Lemma run_calls_flag (calls : list forward_call) (g : globals) :
  run_calls calls g
  = (run_outcome calls,
     if COLLECT_CALIBRATION_DATA g then record_samples (started calls) g else g).
Proof.
  revert g. induction calls as [|c calls IH]; intros g.
  - simpl. destruct (COLLECT_CALIBRATION_DATA g); [rewrite record_samples_nil|];
      reflexivity.
  - simpl WhisperCalls.run_calls. rewrite run_call_eq.
    simpl WhisperCalls.run_outcome. simpl WhisperCalls.started.
    destruct (call_outcome c) as [t|e].
    + rewrite IH. destruct (COLLECT_CALIBRATION_DATA g) eqn:Hflag.
      * replace (COLLECT_CALIBRATION_DATA (record_samples [c] g)) with true
          by (destruct g; simpl in *; congruence).
        rewrite (record_samples_cons c (started calls) g). reflexivity.
      * rewrite Hflag. reflexivity.
    + reflexivity.
Qed.

(** X13: forward calls made inside [with calibration_data_collection()]
    are recorded one by one, in order, up to the first call that raises: an
    encoder call leaves its input, also when the model then raises on it; a
    decoder call leaves its feed dictionary unless building it has raised.
    After the statement the flag is False and the first exception, if any,
    has gone through. *)
Theorem collection_records_started_calls (calls : list forward_call) (g : globals) :
  calibration_data_collection (run_calls calls) g
  = (run_outcome calls,
     {| COLLECT_CALIBRATION_DATA := false;
        encoder_calibration_data :=
          encoder_calibration_data g ++ encoder_samples (started calls);
        decoder_calibration_data :=
          decoder_calibration_data g
          ++ decoder_samples make_feed_dict preprocess_kv_cache_inputs
               (started calls) |}).
Proof.
  unfold calibration_data_collection, calibration_data_collection_enter,
    calibration_data_collection_finally.
  rewrite run_calls_flag. destruct g as [flag enc dec]. reflexivity.
Qed.

(** X14: forward calls made while the flag is False leave the globals as
    they are, however many they are and whatever they return. *)
Theorem run_calls_outside_collection (calls : list forward_call) (g : globals) :
  COLLECT_CALIBRATION_DATA g = false ->
  run_calls calls g = (run_outcome calls, g).
Proof. intros Hflag. rewrite run_calls_flag, Hflag. reflexivity. Qed.
End WhisperCallsProperties.

Lemma run_calls_outside_collection_witness :
  run_calls (fun (_ : unit) (mel : nat) => Ok mel) (fun x _ => Ok x)
    (fun _ f (_ : option unit) => Ok f) (fun _ f => Ok f)
    [EncoderCall tt 7%nat; DecoderCall tt 1%nat 2%nat None]
    (initial_globals (tensor := nat) (feed := nat))
  = (Ok tt, initial_globals).
Proof.
  apply (run_calls_outside_collection (fun (_ : unit) (mel : nat) => Ok mel)
           (fun x _ => Ok x) (fun _ f (_ : option unit) => Ok f) (fun _ f => Ok f)
           [EncoderCall tt 7%nat; DecoderCall tt 1%nat 2%nat None] initial_globals).
  reflexivity.
Defined.

(** A sample on which the encoder raises is recorded all the same, and the
    calls after it are not made. *)
Example collection_keeps_failing_sample :
  calibration_data_collection
    (run_calls (fun (_ : unit) (mel : nat) =>
                  if Nat.eqb mel 8 then Raise (LibraryError "RuntimeError") else Ok mel)
       (fun x _ => Ok x) (fun _ f (_ : option unit) => Ok f) (fun _ f => Ok f)
       [EncoderCall tt 7%nat; EncoderCall tt 8%nat; EncoderCall tt 9%nat])
    (initial_globals (tensor := nat) (feed := nat))
  = (Raise (LibraryError "RuntimeError"),
     {| COLLECT_CALIBRATION_DATA := false;
        encoder_calibration_data := [7%nat; 8%nat];
        decoder_calibration_data := [] |}).
Proof. reflexivity. Qed.
End WhisperCallsProperties.

(** ** The helpers of the wav2vec2 notebook *)

Lemma for_each_ext {A S} (f g : S -> A -> res S) l s :
  (forall s x, f s x = g s x) -> for_each f l s = for_each g l s.
Proof.
  intros Hfg. revert s. induction l as [|x l IH]; intros s; [reflexivity|].
  rewrite !for_each_cons, Hfg. destruct (g s x) as [s'|e]; [|reflexivity].
  rewrite !res_bind_Ok. apply IH.
Qed.

Lemma res_bind_assoc {A B C} (r : res A) (f : A -> res B) (g : B -> res C) :
  ((r ≫= f) ≫= g) = (r ≫= fun x => f x ≫= g).
Proof. destruct r; reflexivity. Qed.

Module Wav2Vec2Properties.
Import Wav2Vec2.
Section Wav2Vec2Properties.
Context {value ndarray port outputs logits ids transcription metric score : Type}.
Context {ov_model : Type}.
Context (value_getitem : value -> string -> res value).
Context (processor : value -> value -> res value).
Context (np_array : value -> res ndarray).
Context (model_output : ov_model -> res port).
Context (model_call : ov_model -> ndarray -> res outputs).
Context (outputs_getitem : outputs -> port -> res logits).
Context (np_argmax_last : logits -> res ids).
Context (torch_from_numpy : ids -> res ids).
Context (batch_decode : ids -> res transcription).
Context (WordErrorRate : res metric).
Context (wer_update : metric -> transcription -> list value -> res metric).
Context (wer_compute : metric -> res score).
Context (one_minus : score -> score).
(** * Movie and book recommendations from tweet sentiment

    A shallow embedding of [sentiment.py] ([SentimentAnalyzer],
    [MediaRecommender]) and of the batch loop of [app.py], with the
    properties of the recommendation allocator, of the catalog lookup, of
    the dominant-sentiment choice, of the batch loop and of the tweet
    preprocessing.

    Conventions of the embedding:
    - a Python [int] is a [Z]; a Python [float] is an IEEE 754 binary64
      value, [spec_float] at precision 53 and maximal exponent 1024;
    - a Python [str] is a [string], the bytes of its UTF-8 encoding;
      [len] and slices count characters, not bytes;
    - a Python [dict] is an association list in insertion order, with keys
      pairwise distinct ([dict_wf]);
    - [==] on catalog entries is a boolean function of their fields
      ([item_eqb]): it is not the equality of the terms, as [0.0 == -0.0];
    - a raised exception is the [Raise] case of [result];
    - the random module is an explicit state, a list of numbers that
      [randbelow] consumes. *)

From Stdlib Require Import ZArith List String Ascii Bool Lia Permutation.
From Stdlib Require Import SpecFloat.
Import ListNotations.

Local Open Scope string_scope.
Local Open Scope Z_scope.
Local Open Scope list_scope.

(** ** Python primitives *)

Module Py.

(** The exceptions that the embedded code can raise. *)
Inductive exn : Type :=
| ValueError
| OverflowError
| IndexError
| KeyError.

Inductive result (A : Type) : Type :=
| Ok (a : A)
| Raise (e : exn).

Arguments Ok {A} a.
Arguments Raise {A} e.

Definition bind_result {A B : Type} (r : result A) (k : A -> result B) : result B :=
  match r with
  | Ok a => k a
  | Raise e => Raise e
  end.

(** *** Floats *)

Definition float : Type := spec_float.

Definition prec : Z := 53.
Definition emax : Z := 1024.

Definition is_nan (x : float) : bool :=
  match x with
  | S754_nan => true
  | _ => false
  end.

Definition is_finite (x : float) : bool :=
  match x with
  | S754_zero _ | S754_finite _ _ _ => true
  | _ => false
  end.

(** [float(n)] for an [int]: rounded to nearest, ties to even;
    [OverflowError] when the integer is too large for a double. *)
Definition float_of_int (n : Z) : result float :=
  match binary_normalize prec emax n 0 false with
  | S754_infinity _ => Raise OverflowError
  | x => Ok x
  end.

Definition float_mul (x y : float) : float := SFmul prec emax x y.

(** [x > y] on floats. *)
Definition float_gt (x y : float) : bool := SFltb y x.

(** [x <= y] on floats. *)
Definition float_le (x y : float) : bool := SFleb x y.

(** [x == y] on floats: [0.0 == -0.0], and a NaN equals no float. *)
Definition float_eq (x y : float) : bool := SFeqb x y.

(** [n * x] for an [int] n and a [float] x: the integer is converted first. *)
Definition int_mul_float (n : Z) (x : float) : result float :=
  bind_result (float_of_int n) (fun fn => Ok (float_mul fn x)).

(** [m * 2 ^ e] rounded to the nearest integer, ties to the even one. *)
Definition round_half_even (m e : Z) : Z :=
  if 0 <=? e then m * 2 ^ e
  else
    let d := 2 ^ (- e) in
    let q := m / d in
    let r := m mod d in
    match 2 * r ?= d with
    | Lt => q
    | Gt => q + 1
    | Eq => if Z.even q then q else q + 1
    end.

(** [round(x)] with one argument: an [int]; infinities and NaN raise. *)
Definition round (x : float) : result Z :=
  match x with
  | S754_zero _ => Ok 0
  | S754_infinity _ => Raise OverflowError
  | S754_nan => Raise ValueError
  | S754_finite s m e =>
      let v := round_half_even (Zpos m) e in
      Ok (if s then - v else v)
  end.

(** The literal [1.0]. *)
Definition float_1 : float := S754_finite false 4503599627370496 (-52).

(** The literal [0.1]: the double nearest to one tenth. *)
Definition float_0_1 : float := S754_finite false 7205759403792794 (-56).

(** The double nearest to [n / d], for integers that are doubles
    themselves: a decimal literal such as [0.05] is [float_of_ratio 5 100]. *)
Definition float_of_ratio (n d : Z) : float :=
  SFdiv prec emax (binary_normalize prec emax n 0 false)
                  (binary_normalize prec emax d 0 false).

(** A decimal literal with one digit after the point, [tenths / 10]. *)
Definition float_of_tenths (tenths : Z) : float := float_of_ratio tenths 10.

***

Would you output, unchanged, each line from the start of the records to the line that holds "by (destruct g;", both included and nothing else?

Lemma run_calls_flag (calls : list forward_call) (g : globals) :
  run_calls calls g
  = (run_outcome calls,
     if COLLECT_CALIBRATION_DATA g then record_samples (started calls) g else g).
Proof.
  revert g. induction calls as [|c calls IH]; intros g.
  - simpl. destruct (COLLECT_CALIBRATION_DATA g); [rewrite record_samples_nil|];
      reflexivity.
  - simpl WhisperCalls.run_calls. rewrite run_call_eq.
    simpl WhisperCalls.run_outcome. simpl WhisperCalls.started.
    destruct (call_outcome c) as [t|e].
    + rewrite IH. destruct (COLLECT_CALIBRATION_DATA g) eqn:Hflag.
      * replace (COLLECT_CALIBRATION_DATA (record_samples [c] g)) with true
          by (destruct g; simpl in *; congruence).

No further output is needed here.